The Aggression Cycle

Published on 28 July 2021 at 18:51

The Aggression Cycle

 

"Mankind likes to think in terms of extreme opposites." John Dewey

 

There is a duality with anger. This duality makes anger a complex topic. In one instance, it is harmful. On the other hand, it serves an environmentally and interpersonally adaptive function. As the title suggests, this post is about the aggression cycle. So, without further ado, let us operationally define the words anger and aggression.

 

Anger - "is a feeling or emotion that ranges from mild irritation to intense fury and rage."

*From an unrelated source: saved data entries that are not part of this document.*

(* ===== verification/Request.v ===== *)
(** * Reading a request from a connection (internal/parser/request.go)

    [ReadRequest] reads the head of a request from a [bufio.Reader] and hands
    the rest of the stream to a body reader.  The reader is modelled by its
    buffer size and by the bytes the connection still delivers, with the error
    that ends them; a header map holds Go slices over a modelled heap, because the
    code stores the first value of every header in one shared array.

    [url.ParseRequestURI], which the code calls for targets it does not split
    itself, is an argument of the definitions: what is proved holds for any. *)

From S2P Require Import Prelude Scan Strconv Method StartLine Framing Parser.

(** ** The buffered reader *)

Record bufReader : Type := mkReader {
  rd_size : nat;        (* the size of the buffer *)
  rd_data : bytes;      (* what is buffered and what the connection delivers *)
  rd_err : perror }.    (* the error after that *)

(** The error of [ReadSlice]. *)
Inductive sliceErr : Type := NoErr | ErrBufferFull | ReadErr (e : perror).

(** [r.ReadSlice('\n')]: up to and including the delimiter, if it is among the
    next [rd_size] bytes; else a full buffer; else what is left, with the error. *)
Definition ReadSlice (r : bufReader) : bytes * sliceErr * bufReader :=
  let window := take (rd_size r) (rd_data r) in
  match scanToByte window LF with
  | Some i =>
      let n := S (Z.to_nat i) in
      (take n (rd_data r), NoErr, mkReader (rd_size r) (drop n (rd_data r)) (rd_err r))
  | None =>
      if (rd_size r <=? length (rd_data r))%nat
      then (window, ErrBufferFull, mkReader (rd_size r) (drop (rd_size r) (rd_data r)) (rd_err r))
      else (rd_data r, ReadErr (rd_err r), mkReader (rd_size r) [] (rd_err r))
  end.

(** What the code below uses of a [*bufio.Reader]: [ReadSlice('\n')]; [lr_left]
    bounds the lines that are left. *)
Class LineReader (R : Type) : Type := {
  lr_ReadSlice : R -> res (bytes * sliceErr * R);
  lr_left : R -> nat }.

#[global] Instance bufReader_lines : LineReader bufReader := {|
  lr_ReadSlice := fun r => Ok (ReadSlice r); lr_left := fun r => length (rd_data r) |}.

(** Computations that read and may fail with an error value. *)
Definition RM (R A : Type) : Type := R -> res ((A + perror) * R).

#[global] Instance RM_ret R : MRet (RM R) := fun A a r => Ok (inl a, r).
#[global] Instance RM_bind R : MBind (RM R) := fun A B k m r =>
  match m r with
  | Ok (inl a, r') => k a r'
  | Ok (inr e, r') => Ok (inr e, r')
  | Crash f => Crash f
  end.

Definition throw {R A} (e : perror) : RM R A := fun r => Ok (inr e, r).
Definition pure {R A} (x : res A) : RM R A := fun r =>
  match x with Ok a => Ok (inl a, r) | Crash f => Crash f end.

Definition trimCRLFLine {R} (line : bytes) : RM R bytes :=
  if blen line <? 2 then throw ErrNoEndLF
  else
    x ← pure (gindex line (blen line - 2));
    y ← pure (gindex line (blen line - 1));
    if negb (Byte.eqb x CR) || negb (Byte.eqb y LF) then throw ErrNoEndLF
    else if MaxHeaderSize <? blen line - 2 then throw ErrHeaderOverflow
    else pure (gslice line 0 (blen line - 2)).

(** The loop that accumulates a line longer than the buffer. *)
Fixpoint read_long `{LineReader R} (fuel : nat) (line : bytes) : RM R bytes :=
  match fuel with
  | O => fun _ => Crash OutOfFuel
  | S fuel' => fun r =>
      match lr_ReadSlice r with
      | Crash f => Crash f
      | Ok (part, ErrBufferFull, r') => read_long fuel' (line ++ part) r'
      | Ok (part, ReadErr e, r') => Ok (inr e, r')
      | Ok (part, NoErr, r') => trimCRLFLine (line ++ part) r'
      end
  end.

Definition readCRLFLine `{LineReader R} : RM R bytes := fun r =>
  match lr_ReadSlice r with
  | Crash f => Crash f
  | Ok (part, NoErr, r') => trimCRLFLine part r'
  | Ok (part, ReadErr e, r') => Ok (inr e, r')
  | Ok (part, ErrBufferFull, r') => read_long (S (lr_left r')) part r'
  end.

(** ** Request targets *)

(** [url.URL]. *)
Record url_URL : Type := mkURL {
  u_Scheme : bytes; u_Opaque : bytes; u_User : option (bytes * option bytes); u_Host : bytes;
  u_Path : bytes; u_RawPath : bytes; u_OmitHost : bool; u_ForceQuery : bool; u_RawQuery : bytes;
  u_Fragment : bytes; u_RawFragment : bytes }.

(** A URL of which only the host, the path and the query are set. *)
Definition plainURL (host path query : bytes) : url_URL :=
  mkURL [] [] None host path [] false false query [] [].

(** The loop over a target after its slash: [None] at a percent or hash sign,
    else the index of the first question mark. *)
Fixpoint target_loop (b : bytes) (i : Z) (query : option Z) : option (option Z) :=
  match b with
  | [] => Some query
  | c :: b' =>
      if Byte.eqb c "%"%byte || Byte.eqb c "#"%byte then None
      else if Byte.eqb c "?"%byte
      then target_loop b' (i + 1) (match query with None => Some i | q => q end)
      else target_loop b' (i + 1) query
  end.

Definition parseRequestURL (ParseRequestURI : bytes -> url_URL + perror) (method : Method)
    (requestURI : bytes) : res (url_URL + perror) :=
  let slash := match requestURI with c :: _ => Byte.eqb c "/"%byte | [] => false end in
  if bool_decide (method = CONNECT) && negb slash then Ok (inl (plainURL requestURI [] []))
  else if slash then
    match target_loop (tail requestURI) 1 None with
    | None => Ok (ParseRequestURI requestURI)
    | Some (Some q) =>
        path ← gslice requestURI 0 q;
        query ← gslice_from requestURI (q + 1);
        Ok (inl (plainURL [] path query))
    | Some None => Ok (inl (plainURL [] requestURI []))
    end
  else Ok (ParseRequestURI requestURI).

(** ** Versions and connections *)

Definition httpVersionString (major minor : Z) : bytes :=
  if (major =? 1) && (minor =? 0) then bs "HTTP/1.0"
  else if (major =? 1) && (minor =? 1) then bs "HTTP/1.1"
  else bs "HTTP/" ++ Itoa major ++ bs "." ++ Itoa minor.

Definition shouldCloseAfterReadConnection (major minor : Z) (close keepAlive : bool) : bool :=
  if (major =? 1) && (minor =? 0) then negb keepAlive else close.

(** ** Header values and names *)

Definition blank_or_comma (c : byte) : bool := is_blank c || Byte.eqb c ","%byte.

Fixpoint drop_while (f : byte -> bool) (b : bytes) : bytes :=
  match b with [] => [] | c :: b' => if f c then drop_while f b' else b end.

(** The bytes before the first comma, and the rest from it on. *)
Fixpoint take_part (b : bytes) : bytes :=
  match b with [] => [] | c :: b' => if Byte.eqb c ","%byte then [] else c :: take_part b' end.

(** [trimmedEnd]: without the blanks at the end. *)
Definition trim_end (b : bytes) : bytes := rev (drop_while is_blank (rev b)).

(** The loop of [headerValueHasTokenBytes] on [value[start:]]. *)
Fixpoint token_loop (fuel : nat) (value token : bytes) : res bool :=
  match fuel with
  | O => Crash OutOfFuel
  | S fuel' =>
      match value with
      | [] => Ok false
      | _ =>
          let v := drop_while blank_or_comma value in
          let part := take_part v in
          if equalFoldToken (trim_end part) token then Ok true
          else token_loop fuel' (drop (S (length part)) v) token
      end
  end.

Definition headerValueHasTokenBytes (value token : bytes) : res bool :=
  token_loop (S (length value)) value token.

Definition upper_byte (c : byte) : byte :=
  if (b2z "a"%byte <=? b2z c) && (b2z c <=? b2z "z"%byte) then z2b (b2z c - 32) else c.
Definition lower_byte (c : byte) : byte :=
  if (b2z "A"%byte <=? b2z c) && (b2z c <=? b2z "Z"%byte) then z2b (b2z c + 32) else c.

Fixpoint canonical_loop (name : bytes) (upper : bool) : bytes :=
  match name with
  | [] => []
  | c :: name' =>
      let c := if upper then upper_byte c else lower_byte c in
      c :: canonical_loop name' (Byte.eqb c "-"%byte)
  end.

Definition canonicalHeaderKeyBytes (name : bytes) : bytes := canonical_loop name true.

(** The cases of [canonicalHeaderKey], in order. *)
Definition canonical_cases : list (bytes * bytes) :=
  [(bs "connection", bs "Connection"); (bs "content-length", bs "Content-Length");
   (bs "transfer-encoding", bs "Transfer-Encoding"); (bs "cache-control", bs "Cache-Control");
   (bs "accept", bs "Accept"); (bs "accept-encoding", bs "Accept-Encoding");
   (bs "accept-language", bs "Accept-Language"); (bs "user-agent", bs "User-Agent");
   (bs "referer", bs "Referer"); (bs "dnt", bs "Dnt")].

Definition canonicalHeaderKey (name : bytes) : option bytes :=
  option_map snd (List.find (fun c => equalFoldToken name (fst c)) canonical_cases).

(** The key under which [ReadRequest] stores a header. *)
Definition header_key (name : bytes) : bytes :=
  match canonicalHeaderKey name with Some k => k | None => canonicalHeaderKeyBytes name end.

(** ** Slices of strings on a heap *)

Abbreviation heap := (list (list bytes)).

Record goSlice : Type := mkSlice { sc_arr : nat; sc_off : nat; sc_len : nat; sc_cap : nat }.

Definition cells (h : heap) (a : nat) : list bytes := default [] (h !! a).

(** The elements of a slice. *)
Definition read (h : heap) (s : goSlice) : list bytes :=
  take (sc_len s) (drop (sc_off s) (cells h (sc_arr s))).

Definition write (h : heap) (a i : nat) (v : bytes) : heap := <[a := <[i := v]> (cells h a)]> h.

Section Headers.
(** The spare capacity [append] gives to an array it allocates for [n] elements
    is the implementation's choice. *)
Context (spare : nat -> nat).

Definition append (h : heap) (s : goSlice) (v : bytes) : heap * goSlice :=
  if (sc_len s <? sc_cap s)%nat then
    (write h (sc_arr s) (sc_off s + sc_len s) v,
     mkSlice (sc_arr s) (sc_off s) (S (sc_len s)) (sc_cap s))
  else
    let n := S (sc_len s) in
    (h ++ [read h s ++ [v] ++ replicate (spare n) []], mkSlice (length h) 0 n (n + spare n)).

(** The header map under construction: the heap, whose array 0 is
    [firstValues], the map and [firstValueIdx]. *)
Record building : Type := mkBuilding {
  bd_heap : heap; bd_map : gmap bytes goSlice; bd_idx : nat }.

Definition add_value (n : nat) (b : building) (kv : bytes * bytes) : res building :=
  match bd_map b !! fst kv with
  | Some existing =>
      let '(h, s) := append (bd_heap b) existing (snd kv) in
      Ok (mkBuilding h (<[fst kv := s]> (bd_map b)) (bd_idx b))
  | None =>
      if (bd_idx b <? n)%nat
      then Ok (mkBuilding (write (bd_heap b) 0 (bd_idx b) (snd kv))
                 (<[fst kv := mkSlice 0 (bd_idx b) 1 1]> (bd_map b)) (S (bd_idx b)))
      else Crash SliceBounds
  end.

Fixpoint add_values (n : nat) (b : building) (kvs : list (bytes * bytes)) : res building :=
  match kvs with
  | [] => Ok b
  | kv :: kvs' => b' ← add_value n b kv; add_values n b' kvs'
  end.

(** The heap and the [http.Header] map of the parsed headers. *)
Definition buildHeaders (kvs : list (bytes * bytes)) : res (heap * gmap bytes goSlice) :=
  match kvs with
  | [] => Ok ([], ∅)
  | _ =>
      let n := length kvs in
      b ← add_values n (mkBuilding [replicate n []] ∅ 0) kvs;
      Ok (bd_heap b, bd_map b)
  end.
End Headers.

(** ** The request *)

(** What [req.Body] reads: nothing, the next [n] bytes of the connection, or a
    chunked body decoded by [httputil.NewChunkedReader]. *)
Inductive bodyReader : Type := NoBody | LimitReader (n : Z) | ChunkedReader.

(** [http.Request], the fields the code sets; the header values are on a heap. *)
Record Request : Type := mkRequest {
  r_Method : bytes;
  r_URL : url_URL;
  r_Proto : bytes;
  r_ProtoMajor : Z;
  r_ProtoMinor : Z;
  r_heap : heap;
  r_Header : gmap bytes goSlice;
  r_Host : bytes;
  r_RequestURI : bytes;
  r_Close : bool;
  r_Body : bodyReader;
  r_ContentLength : Z;
  r_TransferEncoding : list bytes }.

(** The variables of the header loop. *)
Record headState : Type := mkHead {
  hd_parsed : list (bytes * bytes);
  hd_meta : messageMeta;
  hd_host : bytes;
  hd_close : bool;
  hd_keepAlive : bool }.

Definition head_header {R} (h : headerLine) (st : headState) : RM R headState :=
  match applyHeaderMeta (hd_meta st) h with
  | None => throw (headerSemanticError (hd_meta st) h)
  | Some meta =>
      let st := mkHead (hd_parsed st) meta (hd_host st) (hd_close st) (hd_keepAlive st) in
      if equalFoldToken (Name h) (bs "host") then
        mret (if bool_decide (hd_host st = [])
              then mkHead (hd_parsed st) (hd_meta st) (Value h) (hd_close st) (hd_keepAlive st)
              else st)
      else
        st ← (if equalFoldToken (Name h) (bs "connection") then
                close ← pure (headerValueHasTokenBytes (Value h) (bs "close"));
                keep ← pure (headerValueHasTokenBytes (Value h) (bs "keep-alive"));
                mret (mkHead (hd_parsed st) (hd_meta st) (hd_host st)
                        (if close : bool then true else hd_close st)
                        (if keep : bool then true else hd_keepAlive st))
              else mret st);
        mret (mkHead (hd_parsed st ++ [(header_key (Name h), Value h)]) (hd_meta st) (hd_host st)
                (hd_close st) (hd_keepAlive st))
  end.

Fixpoint head_loop `{LineReader R} (fuel : nat) (st : headState) : RM R headState :=
  match fuel with
  | O => fun _ => Crash OutOfFuel
  | S fuel' =>
      line ← readCRLFLine;
      if blen line =? 0 then mret st
      else
        h ← pure (parseHeaderLineBytes line);
        match h with
        | None => throw ErrHeaderOverflow
        | Some h => st ← head_header h st; head_loop fuel' st
        end
  end.

Section ReadRequest.
Context (ParseRequestURI : bytes -> url_URL + perror) (spare : nat -> nat).

Definition ReadRequest `{LineReader R} : RM R Request := fun r =>
  (line ← readCRLFLine;
   l ← pure (parseRequestLineBytes line);
   match l with
   | None => throw ErrReqMethod
   | Some requestLine =>
       let requestURI := rl_Target requestLine in
       u ← pure (parseRequestURL ParseRequestURI (rl_Method requestLine) requestURI);
       match u with
       | inr e => throw e
       | inl requestURL =>
           st ← head_loop (S (lr_left r))
                  (mkHead [] (mkMeta REQUEST 0 false 0 false) (u_Host requestURL) false false);
           hm ← pure (buildHeaders spare (hd_parsed st));
           let meta := hd_meta st in
           let req body length te :=
             mkRequest (Method_String (rl_Method requestLine)) requestURL
               (httpVersionString (rl_Major requestLine) (rl_Minor requestLine))
               (rl_Major requestLine) (rl_Minor requestLine) (fst hm) (snd hm) (hd_host st) requestURI
               (shouldCloseAfterReadConnection (rl_Major requestLine) (rl_Minor requestLine)
                  (hd_close st) (hd_keepAlive st)) body length te in
           match decideBodyMode meta with
           | bodyModeNone => mret (req NoBody 0 [])
           | bodyModeContentLength =>
               mret (req (if 0 <? m_contentLength meta then LimitReader (m_contentLength meta) else NoBody)
                       (m_contentLength meta) [])
           | bodyModeChunked => mret (req ChunkedReader (-1) [bs "chunked"])
           | bodyModeEOF => throw UnsupportedBodyMode
           end
       end
   end) r.
End ReadRequest.

(** [addParsedHeader] on a map with value semantics. *)
Definition addParsedHeader (headers : gmap bytes (list bytes)) (name value : bytes)
    : gmap bytes (list bytes) :=
  match canonicalHeaderKey name with
  | Some canonical =>
      <[canonical := match headers !! canonical with Some l => l ++ [value] | None => [value] end]> headers
  | None =>
      let key := canonicalHeaderKeyBytes name in
      <[key := match headers !! key with Some l => l ++ [value] | None => [value] end]> headers
  end.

Aggression – “a behavior that is intended to cause harm to another person or property.”

 

In our daily interactions, there are several situations likely to trigger anger. Some of these triggers may be thought of as low-priority versus high-priority anger-provoking situations. For example, in a low-priority incident, perhaps someone will disturb you by tapping on the desk while you are listening to a presentation. In this instance, your response may be to ask the person to stop tapping on the desk. In contrast, a high-priority incident may be feeling threatened.

 

No two persons are triggered in the same way. Therefore, what’s a low priority for one person may be a high priority for another and vice versa.

 

Anger management experts Reilly and Shopshire point out that an episode of anger that leads to aggression can have three phases (escalation, explosion, and post-explosion). The three phases make up the aggression cycle.

 

First is the escalation of anger – you are triggered by something or someone in the environment. Consequently, you experience one or more of the cues/anger warning signs. The cues are behavioral, cognitive, physical, and emotional. Your anger increases gradually or rapidly. You may even deny you are frustrated until you can no longer suppress your anger.

 

The second phase is the explosion – the inappropriate discharge of anger. The loss of control at this phase leads to destructive acts that may hurt someone or damage property. These actions may include breaking or throwing objects, physically assaulting another person. In some instances, the out-of-control person may cause personal harm by punching walls, glass windows, or mirrors, resulting in injury.

 

The third phase is post-explosion – you are now left with the consequences of your inappropriate discharge of anger. During this cooling-off period, you are left to reflect on your actions. This is not to suggest the cooling-off period happens immediately after losing control. Depending on the duration and intensity of the explosion phase. The cooling-off period may last for a few minutes or hours. The person may feel guilt or shame about the aggressive behaviors. Struggle with making amends if the aggression was directed toward another person(s), having to replace property, or dealing with law enforcement.

 

You can get angry without reaching the aggression cycle's explosion phase. If you respond with appropriate anger management strategies, such as:

  • Conflict resolution
  • Know the difference between anger and aggression
  • Be mindful of your misconceptions about anger
  • Awareness of the underlying feelings for the anger
  • Use of assertive communication
  • Time out - remove yourself from the anger-provoking situation
  • Try not to settle a dispute in the presence of an audience
  • Verbal de-escalation skills
  • Use “I” statements – to avoid blaming and criticizing the other person(s)
  • Be mindful of your automatic thoughts – think before you speak
  • Have realistic expectations for yourself and the other person(s) – don’t expect the other person(s) to listen if you are unwilling to listen

 

Despite the duality, anger management is an important skill to develop.

 

Empowering Minds. Inspiring Lives.

 

Bartholomew, N. G., & Simpson, D. D. ( 2005). Understanding and reducing angry feelings. Texas Institute of Behavioral Research at Texas Christian University.

Reilly P. M., & Shopshire M. S. (2002). Anger management for substance abuse and mental health clients: A Cognitive Behavioral Therapy Manual. DHHS Pub. No. (SMA) 02-3661.